Не могу сказать, чтобы каждая страница давалась мне легко: нет, я наталкивался на такие трудности, что убегал из дому и подставлял голову свежему ветру. Я говорил себе: он, этот величайший ум, создал свою науку, а мне остается лишь понять уже готовое — как же я могу отступить, не презирая себя? Я возвращался в комнату и принимался — в какой уж раз! — за упрямую страницу. И только тогда, когда никакое усердие не помогало, звал на помощь Романа.

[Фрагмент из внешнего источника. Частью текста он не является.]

Lemma msg_reply_spec_witness : exists S', handed (sch received) (cur_sth received) T1 (sth_of received T1) S' /\
  exists M', completes (msg_reply the_object 0x10a0 16 received) true 0
    (replied received (cur_thr received) T1 (thr_of received T1) M' <| sch := S' |>).
Proof.
  destruct (msg_reply_spec received _ _ _ the_object (object_at received the_object) 0x10a0 16 T1 (thr_of received T1)
    (sth_of received T1) the_message received_calm received_inv ltac:(run) ltac:(run) ltac:(run) ltac:(run) ltac:(run)
    ltac:(run) ltac:(vm_compute; congruence) ltac:(vm_compute; congruence) ltac:(run) ltac:(run) ltac:(run) ltac:(run)
    ltac:(apply mapped_check; run) ltac:(right; left; vm_compute; discriminate) ltac:(run) ltac:(run) ltac:(run) ltac:(run)) as (M'&S'&Hh&_&Hc).
  assert (preempts (sch received) (cur_sth received) (sth_of received T1) = true) as Hp by run. rewrite Hp in Hc.
  exists S'. split; [exact Hh|]. exists M'. exact Hc.
Defined.

(** ** Exceptions *)

(** T1 has a stack, the task has a handler, and exceptions 11 and 4 are pending. *)
Definition raised_kst : kst := after_run (boot ++
  [Call (ThreadLoad T1 0x5000 0x2400); Call (ExceptionSetup 0x6000); Call (ExceptionRaise TASK 11); Call (ExceptionRaise TASK 4)]).

Lemma raised_calm : calm raised_kst (cur_sth raised_kst) (cur_thr raised_kst) (cur_tsk raised_kst).
Proof. split; run. Qed.
Lemma raised_room : stack_room raised_kst (cur_thr raised_kst) (cur_tsk raised_kst).
Proof.
  split; [vm_compute; discriminate|vm_compute; discriminate|apply mapped_check; run|].
  unfold is_word. apply (bool_decide_unpack (Forall (fun w => 0 <= w < 2 ^ 32) _)). vm_compute. exact I.
Qed.
Lemma raised_user : user_mode (th_regs (cur_thr raised_kst)).
Proof. repeat split; run. Qed.
#[local] Opaque raised_kst.

Lemma exception_deliver_return_witness : exists x s1 s2,
  exception_deliver task_terminate raised_kst = Done tt s1 /\ thr s1 !! T1 = Some x /\ u_eip (th_regs x) = 0x6000 /\
  user_word (umem s1) 1 (u_esp (th_regs x) + 4) = Some 4 /\
  (exception_return ≫= syscall_return) s1 = Done tt s2 /\
  th_regs <$> thr s2 !! T1 = Some (th_regs (cur_thr raised_kst) <| u_eax := 0 |>).
Proof.
  assert (th_excbits (cur_thr raised_kst) = 2064) as Hb by run.
  destruct (exception_deliver_return raised_kst _ _ _ task_terminate raised_calm) as (i&x&s1&s2&Hi&Ht&Hlow&E1&Ex&Hip&Ha&_&_&E2&Hr&_);
    [rewrite Hb; lia|vm_compute; congruence|exact raised_room|exact raised_user|run|].
  assert (i = 4) as ->.
  { rewrite Hb in Ht, Hlow. destruct (Z.lt_trichotomy i 4) as [Hlt|[H|Hgt]]; [|exact H|].
    - assert (i = 0 \/ i = 1 \/ i = 2 \/ i = 3) as [->|[->|[->| ->]]] by lia; discriminate Ht.
    - specialize (Hlow 4 ltac:(lia)). discriminate Hlow. }
  assert (cur (sch raised_kst) = T1) as Hc by run. rewrite Hc in Ex, Hr.
  assert (tk_handler (cur_tsk raised_kst) = 0x6000) as Hh by run. rewrite Hh in Hip.
  assert (tk_map (cur_tsk raised_kst) = 1) as Hm by run. rewrite Hm in Ha.
  exists x, s1, s2. split; [exact E1|]. split; [exact Ex|]. split; [exact Hip|]. split; [exact Ha|]. split; [exact E2|exact Hr].
Defined.

(** ** The system *)

Lemma system_invariant_witness : exists rs y,
  perform_all (boot ++ [Call (TimerAlarm 1 0); Tick; Continue]) demo_config = Some (rs, y) /\ config_inv y.
Proof.
  destruct (perform_all _ demo_config) as [[rs y]|] eqn:E.
  - exists rs, y. split; [reflexivity|].
    apply (system_invariant demo_config y demo_config_inv). exact (perform_all_steps _ _ _ _ demo_config_inv E).
  - exfalso. assert (is_Some (results (boot ++ [Call (TimerAlarm 1 0); Tick; Continue]))) as [l Hl] by (eexists; run). unfold results in Hl. rewrite E in Hl. discriminate Hl.
Defined.
(** page_init() on a consistent memory table ends without panic, and exactly the
    usable memory outside the reserved pages is free. *)
Theorem page_init_spec rams : rams_ok rams ->
  exists p l, page_init OFFSET head rams = Some p /\ pages_ok (ps_mem p) l /\
    forall x, free_at l x <-> (exists ram, ram ∈ rams /\ usable ram = true /\ in_block x (ram_block ram)) /\
                              (forall ram, ram ∈ rams -> reserved ram = true -> ~ in_range x (ram_range ram)).
Proof.
  intros [ND Hu Hd Hb Hi Ha]. unfold page_init.
  destruct (free_rams_ok rams (mk_pstate (empty_pmem head) 0 0) [] empty_pages_ok) as (p&l&E&HP&Hf); [|done|done|].
  { intros ram Hr Hur. split; [by apply Hu|]. intros x _ []%free_at_nil. }
  rewrite E. cbn [mbind option_bind]. destruct (reserve_rams_ok rams p l HP ND) as (p'&l'&E'&HP'&Hf'); [|done|].
  { intros ram Hr Hres. destruct (Hb ram Hr Hres) as (?&?&?). split_and!; [done..|]. intros x Hx. apply Hf. right. by apply (Hi ram). }
  exists p', l'. split_and!; [done..|]. intros x. rewrite Hf', Hf. split; [|tauto]. intros [[[]%free_at_nil|?] ?]. tauto.
Qed.

(** ** The amount of free memory *)

Lemma sum_sizes_ok m l x n f s : seg (links m) x l.*1 head -> head ∉ x :: l.*1 -> bsize m !! x = Some s ->
  (forall b, b ∈ l -> bsize m !! b.1 = Some b.2) -> (length l < n)%nat ->
  sum_sizes head n x f m = Some (u32 (f + s + foldr (fun b t => b.2 + t) 0 l)).
Proof.
  revert x n f s. induction l as [|b l IH]; intros x [|n] f s Hs Hh Hx Hb Hn; cbn [length] in Hn; try lia; cbn [sum_sizes foldr] in *.
  - rewrite (proj2 (Z.eqb_neq x head)) by set_solver. rewrite Hx. cbn in Hs. destruct Hs as [-> _]. cbn [mbind option_bind].
    rewrite Z.eqb_refl. do 2 f_equal. lia.
  - rewrite (proj2 (Z.eqb_neq x head)) by set_solver. rewrite Hx. cbn in Hs. destruct Hs as (->&_&Hs). cbn [mbind option_bind].
    cbn in Hh. rewrite (proj2 (Z.eqb_neq b.1 head)) by set_solver.
    rewrite (IH b.1 n (u32 (f + s)) b.2); [|done|set_solver|apply Hb; by left|intros c Hc; apply Hb; by right|lia].
    f_equal. unfold u32. rewrite <- Z.add_assoc, Zplus_mod_idemp_l. f_equal; lia.
Qed.

Lemma page_info_ok m l : pages_ok m l -> page_info head m = Some (u32 (foldr (fun b t => b.2 + t) 0 l)).
Proof.
  intros [R W]. pose proof R as [[ND Hs] S]. pose proof (rounds_enough _ _ _ R) as Hr. unfold page_info.
  destruct l as [|b l]; cbn in Hs.
  - destruct Hs as [-> _]. cbn [mbind option_bind]. unfold rounds in *. cbn [sum_sizes]. rewrite Z.eqb_refl. cbn [mbind option_bind].
    destruct R as [[_ Hs'] _]. cbn in Hs'. destruct Hs' as [-> _]. cbn [mbind option_bind]. by rewrite Z.eqb_refl.
  - destruct Hs as (->&_&Hs). cbn [mbind option_bind]. cbn in ND, Hr. apply NoDup_cons in ND as [Hh _].
    rewrite (sum_sizes_ok m l b.1 (rounds m) 0 b.2); [done|done|set_solver|apply S; by left|intros c Hc; apply S; by right|lia].
Qed.
End Spec.

(** ** A small machine: sixteen pages, of which the first holds the list head and
    two are reserved *)
Module PageDemo.
Definition OFFSET := 0x80000000.
Definition head := 0x80000100.
Definition rams := [mk_physmem 0x1000 0xF000 MT_USABLE; mk_physmem 0x3000 0x1800 MT_RESERVED].
Definition mem : pmem := default (empty_pmem head) (ps_mem <$> page_init OFFSET head rams).
Definition free : blocks := [(0x80001000, 0x2000); (0x80005000, 0xB000)].

Lemma offset_ok : 0 <= OFFSET.
Proof. done. Qed.

Lemma pages : pages_ok OFFSET head mem free.
Proof.
  split; [split|split].
  - split; [apply (bool_decide_unpack _); by vm_compute|]. vm_compute. tauto.
  - intros b [->|[->|[]%elem_of_nil]%elem_of_cons]%elem_of_cons; by vm_compute.
  - unfold free, block_ok, aligned, in_block. repeat constructor; cbn; unfold OFFSET, head, PAGE_SIZE; (reflexivity || lia).
  - unfold free, apart. repeat constructor; cbn; lia.
Qed.

Lemma consistent : rams_ok OFFSET head rams.
Proof.
  assert (forall r, r ∈ rams -> r = mk_physmem 0x1000 0xF000 MT_USABLE \/ r = mk_physmem 0x3000 0x1800 MT_RESERVED) as Hin.
  { intros r [->|[->|[]%elem_of_nil]%elem_of_cons]%elem_of_cons; tauto. }
  split.
  - repeat constructor; set_solver.
  - intros r [->| ->]%Hin Hu; [|done]. unfold block_ok, aligned, in_block. vm_compute. split_and!; (reflexivity || discriminate || intuition congruence).
  - intros r1 r2 H1%list_elem_of_In H2%list_elem_of_In. destruct (Hin _ H1) as [-> | ->], (Hin _ H2) as [-> | ->]; done.
  - intros r [->| ->]%Hin Hr; [done|]. by vm_compute.
  - intros r [->| ->]%Hin Hr x Hx; [done|]. eexists. split; [by left|]. split; [done|]. revert Hx. unfold in_range, in_block, ram_range, ram_block.
    cbn [ram_base ram_size fst snd]. unfold OFFSET.
    change (PAGE_TRUNC (0x3000 + 0x80000000)) with 0x80003000. change (PAGE_ALIGN (0x3000 + 0x80000000 + 0x1800)) with 0x80005000.
    change (PAGE_ALIGN 0xF000) with 0xF000. lia.
  - intros r1 r2 H1%list_elem_of_In H2%list_elem_of_In. destruct (Hin _ H1) as [-> | ->], (Hin _ H2) as [-> | ->]; done.
Qed.

Lemma page_ops_refine_witness : page_astep OFFSET head (OpAlloc 0x2800) free = Some (0x5000, [(0x80001000, 0x2000); (0x80008000, 0x8000)]) /\
  exists m', page_cstep OFFSET head (OpAlloc 0x2800) mem = Some (0x5000, m') /\ pages_ok OFFSET head m' [(0x80001000, 0x2000); (0x80008000, 0x8000)].
Proof. split; [reflexivity|]. exact (page_ops_refine OFFSET head offset_ok mem free (OpAlloc 0x2800) _ _ pages eq_refl). Defined.
(** *** kmem_init *)

Lemma init_lookup ixs h x : foldl (fun h i => list_init (free_head (Z.of_nat i)) h) h ixs !! x =
  if decide (x ∈ (fun i => free_head (Z.of_nat i)) <$> ixs) then Some (mkqueue x x) else h !! x.
Proof.
  revert h. induction ixs as [|i ixs IH]; intros h; cbn [foldl]; [by rewrite decide_False by apply not_elem_of_nil|].
  rewrite IH. unfold list_init. rewrite lookup_insert, fmap_cons. destruct (decide (x ∈ _ <$> ixs)) as [Hin|Hni].
  - by rewrite decide_True by (by right).
  - destruct (decide (free_head (Z.of_nat i) = x)) as [<-|Hne].
    + by rewrite decide_True by (by left).
    + by rewrite decide_False by (intros [?|?]%elem_of_cons; congruence).
Qed.

(** Empty lists at all heads. *)
Lemma empty_links (h : qmem) (heads : list Z) : (forall x, x ∈ heads <-> is_head free_blocks kmem_pages x) -> (forall x, x ∈ heads -> h !! x = Some (mkqueue x x)) ->
  links_ok free_blocks kmem_pages h [] ∅.
Proof.
  intros Hh Hq. set (m := gset_to_gmap (@nil Z) (list_to_set heads)).
  assert (forall x l, m !! x = Some l <-> x ∈ heads /\ l = []) as Hm.
  { intros x l. unfold m. rewrite lookup_gset_to_gmap_Some, elem_of_list_to_set. split; intros [? ?]; (split; [done|congruence]). }
  clearbody m. exists m. split_and!.
  - split; [intros x ?%elem_of_empty; done|intros x l [Hx ->]%Hm|
      intros x l y l' [Hx ->]%Hm [Hy ->]%Hm Hne z ->%list_elem_of_singleton; by rewrite list_elem_of_singleton].
    split; [apply NoDup_singleton|]. cbn. unfold get_next, get_prev. by rewrite (Hq x Hx).
  - apply Hm. split; [|done]. apply Hh. by left.
  - intros i Hi. exists []. split; [apply Hm; split; [|done]; apply Hh; right; by exists i|]. intros x. split; [intros ?%elem_of_nil; done|].
    intros (b&?%elem_of_empty&_). done.
  - intros k [l [Hk _]%Hm]. by apply Hh.
Qed.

И вот наступила наконец та незабываемая зимняя ночь, когда я смог прочитать заключающие этот гигантский труд слова: «Бьет час капиталистической частной собственности. Экспроприаторов экспроприируют». Прочитал я их в абсолютной тишине, но прозвучали они для меня, как набатный звон.
Утром, фыркая над умывальником, Аркадий угрожающе крикнул мне:
— Ты опять всю ночь жег в лампе керосин! Дождешься, что я буду тебя на ночь связывать,
Я гордо ответил:
— Да, жег. Но зато я стал на голову выше.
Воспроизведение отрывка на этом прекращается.